Jednak podczas niektórych testów dzisiaj, byłem zaskoczony, że pyton zabrakło pamięci podczas próby pandas.read_csv() pliku CSV 128 MB. Miał około 200 000 wierszy i 200 kolumn głównie danych liczbowych.

Dzięki SAS mogę importować plik CSV do zbioru danych SAS i może on być tak duży jak mój dysk twardy.

Czy jest coś analogicznego w pandas?

Regularnie pracuję z dużymi plikami i nie mam dostępu do rozproszonej sieci komputerowej.

+0

nie jestem zaznajomiony z pand, ale może chcesz przejrzeć iteracja pliku. http://pandas.pydata.org/pandas-docs/stable/io.html # iterowanie-through-files-chunk-by-chunk – monkut

Odpowiedz

69

W zasadzie nie powinno zabraknąć pamięci, ale obecnie występują problemy z pamięcią z read_csv na dużych plikach spowodowane przez skomplikowane wewnętrzne problemy Pythona (jest to niejasne, ale znane od dawna: http://github.com/pydata/pandas/issues/407).
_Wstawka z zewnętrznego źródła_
(* ===== verification/AuthProps.v ===== *)
(** * AuthProps: who is authenticated

    A session put in a cookie is read back unchanged until it expires; a
    request is authenticated only by a bearer token the identity provider
    accepts or by a cookie that carries the server's own signature; what
    browsers are told about the provider is at most thirty seconds old. *)

From S2P Require Import Prelude GoStrings ApiTypes Links Json JsonSpec Wire Any Url Http Base64 Sha256 Auth.

(** ** Signed cookies *)

Lemma SplitN2_dot p s : "."%char ∉ bytes p → SplitN2 (p +:+ "." +:+ s) "." = [p; s].
Proof.
  intros Hp. unfold SplitN2. assert (Cut (p +:+ "." +:+ s) "." = (p, s, true)) as ->; [|done].
  by apply Cut_char.
Qed.

Lemma SplitN2_two value p s : SplitN2 value "." = [p; s] → value = (p +:+ "." +:+ s) ∧ "."%char ∉ bytes p.
Proof.
  unfold SplitN2. destruct (Cut value ".") as [[a b] [|]] eqn:E; [|done]. intros [= <- <-]. by apply Cut_char.
Qed.

(** The text carries a payload and the signature of its encoding. *)
Definition signed (secret : list ascii) (value : string) (payload : list ascii) : Prop :=
  ∃ text signature, value = (text +:+ "." +:+ signature) ∧ ("."%char ∉ bytes text) ∧
    DecodeString signature = Ok (hmac_sha256 secret (bytes text)) ∧ DecodeString text = Ok payload.

Lemma verifySignedCookie_ok value secret payload :
  verifySignedCookie value secret = Ok payload ↔ signed secret value payload.
Proof.
  unfold verifySignedCookie, signed. split.
  - destruct (SplitN2 value ".") as [|p [|s [|]]] eqn:E; try done. apply SplitN2_two in E as [-> Hp].
    destruct (DecodeString s) as [provided|] eqn:Hs; [|done]. cbn [mbind result_bind].
    case_bool_decide as Hm; [|done]. cbn [negb]. intros Hd. exists p, s. by rewrite Hs, Hm.
  - intros (p & s & -> & Hp & Hs & Hd). rewrite SplitN2_dot, Hs by done. cbn [mbind result_bind].
    by rewrite bool_decide_true.
Qed.

Lemma signCookie_signed payload secret : signed secret (signCookie payload secret) payload.
Proof.
  unfold signCookie. eexists _, _. split; [reflexivity|]. split; [apply EncodeToString_no_dot|].
  split; apply DecodeString_EncodeToString.
Qed.

Section auth.
Context `{Unicode, Float64Text}.

(** ** Sessions *)

(** User info the decoder can have built. *)
Definition decoded_userinfo (ui : userinfo) : Prop :=
  match ui with None => True | Some m => from_json (AMap m) end.

Lemma dec_encode_any_map `{!Float64Laws} ui : decoded_userinfo ui → dec_any_map None (encode_any_map ui) = Some ui.
Proof.
  destruct ui as [m|]; [|done]. intros Hm. cbn [encode_any_map]. pose proof (decode_encode_any _ Hm) as Hd.
  unfold dec_any_map. rewrite Hd. cbn [encode_any default from_option]. by rewrite (right_id_L ∅ (∪)).
Qed.

Lemma decode_encode_payload `{!Float64Laws} p : in_int64 (sp_ExpiresAt p) → decoded_userinfo (sp_UserInfo p) →
  decode_payload (encode_payload p) = Some p.
Proof.
  intros Hi Hu. unfold decode_payload, encode_payload, payload_fields, payload_names. struct_roundtrip.
  cbn [dec_int]. rewrite parse_int_itoa by done. cbn [mbind option_bind].
  rewrite dec_encode_any_map by done. cbn [mbind option_bind]. by destruct p.
Qed.

Lemma payload_numbers_ok `{!Float64Laws} p : decoded_userinfo (sp_UserInfo p) → numbers_ok (encode_payload p).
Proof.
  intros Hu. unfold encode_payload, payload_fields. apply numbers_ok_fields.
  repeat apply Forall_cons_2; cbn [snd]; [apply itoa_number| | |constructor].
  - destruct (sp_UserInfo p); [by apply encode_any_numbers|done].
  - unfold omit_strings. case_bool_decide; [done|]. by apply numbers_ok_array.
Qed.

(** What a session cookie set at [now] holds. *)
Definition payload_at (now : Z) (s : authSession) : sessionPayload :=
  {| sp_ExpiresAt := unix (now + sessionTTL); sp_UserInfo := s_UserInfo s; sp_Groups := s_Groups s |}.

Lemma unix_expiry t : unix (t + sessionTTL) = (unix t + 86400)%Z.
Proof. unfold unix, sessionTTL, Hour, Minute, Second. by rewrite <-Z.div_add. Qed.

(** C12: the session a user info makes is read back from its cookie, groups
    included, for twenty-four hours, and refused as expired from the next
    second on. *)
Theorem session_roundtrip `{!Float64Laws} a ui set_at read_at r :
  let s := newAuthSession ui in
  decoded_userinfo ui → utf8_json (encode_payload (payload_at set_at s)) = true →
  in_int64 (unix set_at + 86400) →
  cookie r (a_cookieName a) = Ok (ck_Value (setSessionCookie a set_at s)) →
  userInfoFromCookie a read_at r =
    if (unix read_at <=? unix set_at + 86400)%Z then Ok s else Err (new_error "session cookie expired").
Proof.
  intros s Hu Hutf Hi Hc. unfold userInfoFromCookie. rewrite Hc. cbn [mbind result_bind].
  change (ck_Value (setSessionCookie a set_at s)) with
    (signCookie (print (encode_payload (payload_at set_at s))) (a_secret a)).
  rewrite (proj2 (verifySignedCookie_ok _ _ _) (signCookie_signed _ _)). cbn [mbind result_bind].
  rewrite parse_all_print by by apply payload_numbers_ok. rewrite utf8_normalise by done.
  cbn [mbind option_bind].
  rewrite decode_encode_payload; [|cbn; by rewrite unix_expiry|done]. cbn [payload_at sp_ExpiresAt sp_UserInfo sp_Groups].
  rewrite unix_expiry. rewrite Z.ltb_antisym. destruct (Z.leb _ _); [|done]. cbn [negb]. f_equal.
  unfold s, newAuthSession. cbn [s_UserInfo s_Groups]. by destruct (userGroupsFromUserInfo ui).
Qed.

(** ** Who is let in *)

(** The discovery document of an issuer names the user info endpoint. *)
Definition discovery_names (Do : HTTPDo) (issuerURL endpoint : string) : Prop :=
  ∃ req resp body v rest,
    NewRequest MethodGet (TrimRight issuerURL slash +:+ well_known) "" = Ok req ∧ Do req = Ok resp ∧
    (rp_Status resp < 400)%Z ∧ rp_Body resp = Ok body ∧ parse body = Some (v, rest) ∧
    dec_struct "" (fun kvs => get dec_string "" ["userinfo_endpoint"] "userinfo_endpoint" kvs) v = Some endpoint ∧
    is_blank endpoint = false.

(** The user info endpoint of the identity provider: the configured one, else
    what the configured issuer's discovery document named in one of the
    networks the service has seen. *)
Inductive provider_endpoint (a : authService) (seen : list HTTPDo) : string → Prop :=
| endpoint_configured :
    a_userInfoEndpointOverride a ≠ "" → provider_endpoint a seen (a_userInfoEndpointOverride a)
| endpoint_discovered Do endpoint :
    a_userInfoEndpointOverride a = "" → a_issuerURL a ≠ "" → Do ∈ seen →
    discovery_names Do (a_issuerURL a) endpoint → provider_endpoint a seen endpoint.

(** Somebody vouches for a session: an endpoint in [endpoints], asked with the
    token of the request, or a signed cookie that has not expired. *)
Inductive vouched (endpoints : string → Prop) (a : authService) (Do : HTTPDo) (now : Z) (r : request)
    : authSession → Prop :=
| vouched_provider endpoint req resp body rest v ui :
    bearerTokenFromRequest r ≠ "" → endpoints endpoint →
    NewRequest MethodGet endpoint "" = Ok req →
    Do (add_header "Authorization" ("Bearer " +:+ bearerTokenFromRequest r) req) = Ok resp →
    (rp_Status resp < 400)%Z → rp_Body resp = Ok body →
    parse body = Some (v, rest) → dec_any_map None v = Some ui →
    vouched endpoints a Do now r (newAuthSession ui)
| vouched_cookie value payload v p :
    cookie r (a_cookieName a) = Ok value → signed (a_secret a) value payload →
    parse_all payload = Some v → decode_payload v = Some p → (unix now ≤ sp_ExpiresAt p)%Z →
    vouched endpoints a Do now r {| s_UserInfo := sp_UserInfo p;
      s_Groups := if bool_decide (sp_Groups p = []) then userGroupsFromUserInfo (sp_UserInfo p) else sp_Groups p |}.

(** What a service has cached is an endpoint of its provider. *)
Definition remembers (a : authService) (seen : list HTTPDo) (c : authCache) : Prop :=
  ac_UserInfoEP c = "" ∨ provider_endpoint a seen (ac_UserInfoEP c).

(** The endpoint a service with this cache asks. *)
Definition asked_endpoint (a : authService) (Do : HTTPDo) (c : authCache) (endpoint : string) : Prop :=
  (ac_UserInfoEP c ≠ "" ∧ endpoint = ac_UserInfoEP c) ∨ (ac_UserInfoEP c = "" ∧ provider_endpoint a [Do] endpoint).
W tej chwili nie ma idealnego rozwiązania (tutaj jest nudny: można transkrybować plik rząd po rzędzie do wstępnie przydzielonej tablicy NumPy lub pliku odwzorowanego w pamięci - np.mmap), ale to jeden Będę pracował w najbliższej przyszłości. Innym rozwiązaniem jest odczytanie pliku na mniejsze fragmenty (użyj iterator=True, chunksize=1000), a następnie połącz z pd.concat. Problem pojawia się po przeciągnięciu całego pliku tekstowego do pamięci w jednym dużym slurpie.

+1

Powiedz, że mogę odczytać plik i połączyć je wszystkie w jedną ramkę DataFrame. Czy DataFrame musi znajdować się w pamięci? Dzięki SAS mogę pracować z zestawami danych o dowolnej wielkości, o ile mam miejsce na dysku twardym. Czy to samo z DataFrames? Mam wrażenie, że są ograniczone przez pamięć RAM, a nie na twardym dysku. Przepraszam za pytanie noob i dziękuję za pomoc. Cieszę się z twojej książki. – Zelazny7

+3

Dobrze, jesteś ograniczony przez RAM. SAS rzeczywiście ma znacznie lepsze wsparcie dla "out-core" big data processing. –

+5

@WesMcKinney Te obejścia nie powinny być dłużej potrzebne, ponieważ nowy program ładujący CSV wylądował w wersji 0.10, prawda? –

71

Wes ma oczywiście rację! Po prostu dzwonię, żeby podać trochę pełniejszy przykładowy kod. Miałem ten sam problem z pliku 129 MB, który został rozwiązany przez:

from pandas import * 

tp = read_csv('large_dataset.csv', iterator=True, chunksize=1000) # gives TextFileReader, which is iterable with chunks of 1000 rows. 
df = concat(tp, ignore_index=True) # df is DataFrame. If errors, do `list(tp)` instead of `tp` 
+4

Myślę, że możesz po prostu zrobić 'df = concate (tp, ignore_index = True)'? –

+0

@AndyHayden: Oczywiście! Naprawiono to. – fickludd

+0

@smci Próbowałem to szybko z tymi samymi danymi powtórzonymi x4 (550 Mb) lub x8 (1.1 Gb). Co ciekawe, z lub bez [x dla x in tp], x4 przeszedł dobrze, a x8 rozbił się w MemoryError. – fickludd

33

ten jest stary wątek, ale ja po prostu chciałem zrzucić moje obejście problemu tutaj. Początkowo wypróbowałem parametr chunksize (nawet przy dość małych wartościach, takich jak 10000), ale to nie pomogło; wciąż miał problemy techniczne z rozmiarem pamięci (mój CSV wynosił ~ 7,5 Gb).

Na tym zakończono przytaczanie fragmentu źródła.